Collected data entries
↓↓↓

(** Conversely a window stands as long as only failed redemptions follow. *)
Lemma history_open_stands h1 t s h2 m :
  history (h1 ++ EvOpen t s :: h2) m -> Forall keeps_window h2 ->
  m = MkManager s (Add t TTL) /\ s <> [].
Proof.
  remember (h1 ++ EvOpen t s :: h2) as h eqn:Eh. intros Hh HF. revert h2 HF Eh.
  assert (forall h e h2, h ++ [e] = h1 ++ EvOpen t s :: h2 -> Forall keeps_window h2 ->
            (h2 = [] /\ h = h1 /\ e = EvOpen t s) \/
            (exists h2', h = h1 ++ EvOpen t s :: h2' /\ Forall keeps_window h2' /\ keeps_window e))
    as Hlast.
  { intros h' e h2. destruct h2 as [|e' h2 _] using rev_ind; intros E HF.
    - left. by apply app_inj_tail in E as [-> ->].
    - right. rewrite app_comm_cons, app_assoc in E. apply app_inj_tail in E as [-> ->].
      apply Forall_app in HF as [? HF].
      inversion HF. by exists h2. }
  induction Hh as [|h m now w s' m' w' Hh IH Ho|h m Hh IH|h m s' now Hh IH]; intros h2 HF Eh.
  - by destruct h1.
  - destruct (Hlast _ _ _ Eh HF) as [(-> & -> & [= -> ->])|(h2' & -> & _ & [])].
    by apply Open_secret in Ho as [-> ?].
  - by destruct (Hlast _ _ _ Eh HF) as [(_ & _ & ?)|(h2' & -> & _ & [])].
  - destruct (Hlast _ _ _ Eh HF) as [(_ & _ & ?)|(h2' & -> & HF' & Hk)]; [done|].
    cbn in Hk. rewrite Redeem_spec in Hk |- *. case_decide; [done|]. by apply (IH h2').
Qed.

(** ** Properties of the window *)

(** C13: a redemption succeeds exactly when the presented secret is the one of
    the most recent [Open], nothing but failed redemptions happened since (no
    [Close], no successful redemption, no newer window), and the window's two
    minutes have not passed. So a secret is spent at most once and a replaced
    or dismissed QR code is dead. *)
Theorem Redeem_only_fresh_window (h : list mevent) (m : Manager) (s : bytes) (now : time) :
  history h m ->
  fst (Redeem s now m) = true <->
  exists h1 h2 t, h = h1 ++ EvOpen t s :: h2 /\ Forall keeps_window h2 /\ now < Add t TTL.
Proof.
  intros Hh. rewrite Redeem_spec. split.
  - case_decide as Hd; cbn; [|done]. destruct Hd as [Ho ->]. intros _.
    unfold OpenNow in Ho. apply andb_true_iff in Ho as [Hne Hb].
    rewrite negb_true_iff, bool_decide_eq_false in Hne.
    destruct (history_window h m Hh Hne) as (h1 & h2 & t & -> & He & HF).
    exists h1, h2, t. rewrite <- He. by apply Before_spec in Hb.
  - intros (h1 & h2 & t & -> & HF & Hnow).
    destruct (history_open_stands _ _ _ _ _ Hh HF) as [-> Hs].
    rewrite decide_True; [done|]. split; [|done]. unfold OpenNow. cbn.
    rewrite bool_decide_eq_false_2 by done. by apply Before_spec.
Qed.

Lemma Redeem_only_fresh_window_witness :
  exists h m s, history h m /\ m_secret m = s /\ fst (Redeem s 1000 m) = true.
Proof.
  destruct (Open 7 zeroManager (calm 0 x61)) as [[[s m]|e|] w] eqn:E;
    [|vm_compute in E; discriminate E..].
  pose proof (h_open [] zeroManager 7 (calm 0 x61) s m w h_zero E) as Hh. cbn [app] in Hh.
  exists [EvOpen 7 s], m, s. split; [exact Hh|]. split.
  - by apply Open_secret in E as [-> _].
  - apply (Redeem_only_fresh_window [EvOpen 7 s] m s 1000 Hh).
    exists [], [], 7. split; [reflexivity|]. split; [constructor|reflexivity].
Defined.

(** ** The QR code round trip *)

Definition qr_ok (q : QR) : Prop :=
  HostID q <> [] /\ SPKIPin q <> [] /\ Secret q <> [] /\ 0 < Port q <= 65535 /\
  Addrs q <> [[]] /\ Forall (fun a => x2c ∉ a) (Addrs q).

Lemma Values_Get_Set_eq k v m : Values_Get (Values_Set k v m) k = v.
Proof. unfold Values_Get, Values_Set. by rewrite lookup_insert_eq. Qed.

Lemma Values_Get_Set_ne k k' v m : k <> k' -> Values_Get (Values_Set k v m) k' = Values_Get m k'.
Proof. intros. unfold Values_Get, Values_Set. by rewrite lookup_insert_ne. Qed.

↑↑↑

GOAL OF THE EXERCISE:
Your answer should be the lines above, from the line containing "assert (forall h" up to and including the line containing "(** C13: a redemption", reproduced exactly and with nothing else.

EXERCISE RESULT:
  assert (forall h e h2, h ++ [e] = h1 ++ EvOpen t s :: h2 -> Forall keeps_window h2 ->
            (h2 = [] /\ h = h1 /\ e = EvOpen t s) \/
            (exists h2', h = h1 ++ EvOpen t s :: h2' /\ Forall keeps_window h2' /\ keeps_window e))
    as Hlast.
  { intros h' e h2. destruct h2 as [|e' h2 _] using rev_ind; intros E HF.
    - left. by apply app_inj_tail in E as [-> ->].
    - right. rewrite app_comm_cons, app_assoc in E. apply app_inj_tail in E as [-> ->].
      apply Forall_app in HF as [? HF].
      inversion HF. by exists h2. }
  induction Hh as [|h m now w s' m' w' Hh IH Ho|h m Hh IH|h m s' now Hh IH]; intros h2 HF Eh.
  - by destruct h1.
  - destruct (Hlast _ _ _ Eh HF) as [(-> & -> & [= -> ->])|(h2' & -> & _ & [])].
    by apply Open_secret in Ho as [-> ?].
  - by destruct (Hlast _ _ _ Eh HF) as [(_ & _ & ?)|(h2' & -> & _ & [])].
  - destruct (Hlast _ _ _ Eh HF) as [(_ & _ & ?)|(h2' & -> & HF' & Hk)]; [done|].
    cbn in Hk. rewrite Redeem_spec in Hk |- *. case_decide; [done|]. by apply (IH h2').
Qed.

(** ** Properties of the window *)

(** C13: a redemption succeeds exactly when the presented secret is the one of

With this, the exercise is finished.